Lately, biological sciences senior Madison Walter can usually be found in the Robert E. Kennedy Library. That is, while she’s not in class.
“I study between all my classes, and then probably about six hours every night,” Walter said.
Her time spent studying is just more than the Cal Poly-suggested 25 to 35 hours per week, but Walter finds it necessary, especially during the middle of the quarter when her midterms are rampant and often overlapping, she said.
According to Martin Bragg, director of Health and Counseling Services on campus, Walter is not the only one who feels stress during midterms.
“Usually in weeks three and four, our business builds throughout the rest of the quarter,” Bragg said.
Health and Counseling Services has a unique perspective on student stress because it is a destination for struggling students. Bragg said anxiety and depression make up the majority of the issues plaguing the students they see.
“The academic stress can bleed through to other things,” Bragg said. “It can cause stress in relationships, it can trigger some depression and it’s a very difficult thing.”
This characteristic of stress is what the staff at the counseling services department strives to help students manage when it becomes too much to handle, Bragg said. According to Bragg, stress levels resemble a bell curve.
“You don’t perform at your very best if you have no stress whatsoever, and a little stress improves up to a middle point where stress maximizes your performance,” Bragg said. “But at a certain point, stress begins to degrade your performance because it interferes with your ability to concentrate.”
And concentration is a crucial thing to have when midterms, projects and papers are piling up as they tend to do midway through the quarter. Psychology assistant professor Julie Spencer-Rodgers looks at stress and concentration levels from a physiological standpoint.
“In general, the most noticeable effect on students is its effects on cortisol, which is a stress hormone,” Spencer-Rodgers said. “But cortisol is actually good for you in small doses — it’s the fight-or-flight syndrome.”
Spencer-Rodgers also said while stress may start in the brain, it can take a toll on the entire body.
“The problem is that when you’re chronically under stress, (cortisol) accumulates and your body doesn’t down regulate, so it starts creating problems in your body,” she said. “It lowers your immune function, it lowers reproductivity, it leads to a buildup of fat in the body and so on.”
Triggers and causes aside, the main question involving stress usually asks the best ways to alleviate it. If the Recreation Center has been more crowded as of late, it may be due to the common belief that exercise is a beneficial way of managing stress.
“I usually get migraines when I’m stressed, but if I work out and go to the gym that usually helps,” Walter said.

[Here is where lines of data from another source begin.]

Lemma one_interval_at_a_time_witness :
  exists b : browser,
    run (start defaultSettings) [Play; Fire 0%nat; Play; GuiChange quietSettings] = Some b /\
    active b = [2%nat] /\
    (length (active b) <= 1)%nat.
Proof.
  eexists. split; [reflexivity |]. split; [reflexivity |].
  eapply (one_interval_at_a_time defaultSettings
            [Play; Fire 0%nat; Play; GuiChange quietSettings]).
  reflexivity.
Defined.

(** ** Settings persistence *)

(** The [for ... in] loop adds the defaults under the keys that are absent. *)
Lemma fold_fillDefault (es : list (string * jsval)) (o : object) :
  fold_left fillDefault es o = o ∪ list_to_map es.
Proof.
  revert o. induction es as [ | [k0 v0] es IH]; intros o.
  - cbn. rewrite (right_id_L ∅ (∪)). reflexivity.
  - cbn [fold_left list_to_map foldr]. rewrite IH. unfold fillDefault. cbn [fst snd].
    apply map_eq. intros k. rewrite !lookup_union.
    destruct (o !! k0) as [w0 | ] eqn:H0.
    + destruct (decide (k = k0)) as [-> | Hne].
      * rewrite H0. destruct (list_to_map es !! k0), (<[k0:=v0]> (list_to_map es) !! k0);
          reflexivity.
      * rewrite lookup_insert_ne by congruence. reflexivity.
    + destruct (decide (k = k0)) as [-> | Hne].
      * rewrite !lookup_insert_eq, H0.
        destruct (list_to_map es !! k0); reflexivity.
      * rewrite !lookup_insert_ne by congruence. reflexivity.
Qed.

(** Every declared key is a key of the record of a settings value. *)
Lemma object_of_keys (s : settings) (k : string) :
  k ∈ (entries s).*1 -> is_Some (object_of s !! k).
Proof.
  intros Hk. unfold object_of.
  destruct (list_to_map (entries s) !! k) as [v | ] eqn:Hl; [eexists; reflexivity |].
  apply not_elem_of_list_to_map in Hl. contradiction.
Qed.

Lemma loadSettings_absent : loadSettings None = Ok (object_of defaultSettings).
Proof.
  unfold loadSettings. rewrite fold_fillDefault.
  fold (object_of defaultSettings).
  rewrite (idemp (∪) (object_of defaultSettings)). reflexivity.
Qed.

Lemma loadSettings_record (o : object) :
  loadSettings (Some (Json (DRecord o))) = Ok (o ∪ object_of defaultSettings).
Proof.
  unfold loadSettings. cbn [truthy JSON_parse].
  rewrite fold_fillDefault. reflexivity.
Qed.

(** C7: whether nothing was persisted or a record with some keys missing,
    [loadSettings] returns a record that has every key of [defaultSettings];
    a persisted key keeps its persisted value, and a key that was not
    persisted has its default value. *)
Theorem loadSettings_complete (persisted : option object) :
  exists r : object,
    loadSettings (stored persisted) = Ok r /\
    complete r /\
    (forall o k v, persisted = Some o -> o !! k = Some v -> r !! k = Some v) /\
    (forall o k, persisted = Some o -> o !! k = None ->
                 r !! k = object_of defaultSettings !! k) /\
    (persisted = None -> r = object_of defaultSettings).
Proof.
  destruct persisted as [o | ]; cbn [stored fmap option_fmap option_map].
  - exists (o ∪ object_of defaultSettings).
    split; [apply loadSettings_record |]. split; [| split; [| split]].
    + intros k Hk. rewrite lookup_union.
      destruct (object_of_keys defaultSettings k Hk) as [d Hd]. rewrite Hd.
      destruct (o !! k); eexists; reflexivity.
    + intros o' k v [= <-] Hv. rewrite lookup_union, Hv.
      destruct (object_of defaultSettings !! k); reflexivity.
    + intros o' k [= <-] Hv. rewrite lookup_union, Hv.
      destruct (object_of defaultSettings !! k); reflexivity.
    + intros H. discriminate H.
  - exists (object_of defaultSettings).
    split; [apply loadSettings_absent |]. split; [| split; [| split]].
    + intros k Hk. apply object_of_keys, Hk.
    + intros o k v H. discriminate H.
    + intros o k H. discriminate H.
    + reflexivity.
Qed.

Bragg and Spencer-Rodgers both also mentioned exercise as a stress management technique. For those who prefer other stress management methods, Health and Counseling Services offers programs to provide students with tips.
“The Health Center works with other departments like Student Academic Services to offer programming throughout the year to help students deal with issues like stress and study skills,” Bragg said.
Personal attention is also provided by Health and Counseling Services, if necessary. Generally, a student who goes into Counseling Services for stress or anxiety will first go through a screening asking about sleeping and eating habits, caffeine and alcohol usage, and overall academic standing. From there, a course of action is taken depending on the student’s needs.
“We might give them some initial advice and then set them up to see a counselor individually, or if we have a group that seems to be worthwhile, we’ll have them do that,” Bragg said.
Staying on top of work during midterm season is also essential for keeping stress levels down.
“I would say the best way (to manage it) is to take your stress seriously. If you’re falling behind or if you’re not understanding your instructions, the thing you need to do is to take that seriously and act on it,” Bragg said. “Don’t allow yourself to do things that kill stress but don’t advance resolving the stressor.”
Spencer-Rodgers echoed the sentiment that there is a difference between taking a beneficial break and simply putting stresses off for later.
“Presumably, if you’ve been keeping up with your reading and your studying, pulling an all-nighter the night before your midterm is not going to help you, it’s going to decrease your performance,” Spencer-Rodgers said.
These are only a few of many methods for stress management, but for now, the best thing to do this midterm season might simply be taking one day at a time.
“I usually get a lot done at night and then I’ll kind of sleep in and do it all over again the next day,” Walter said.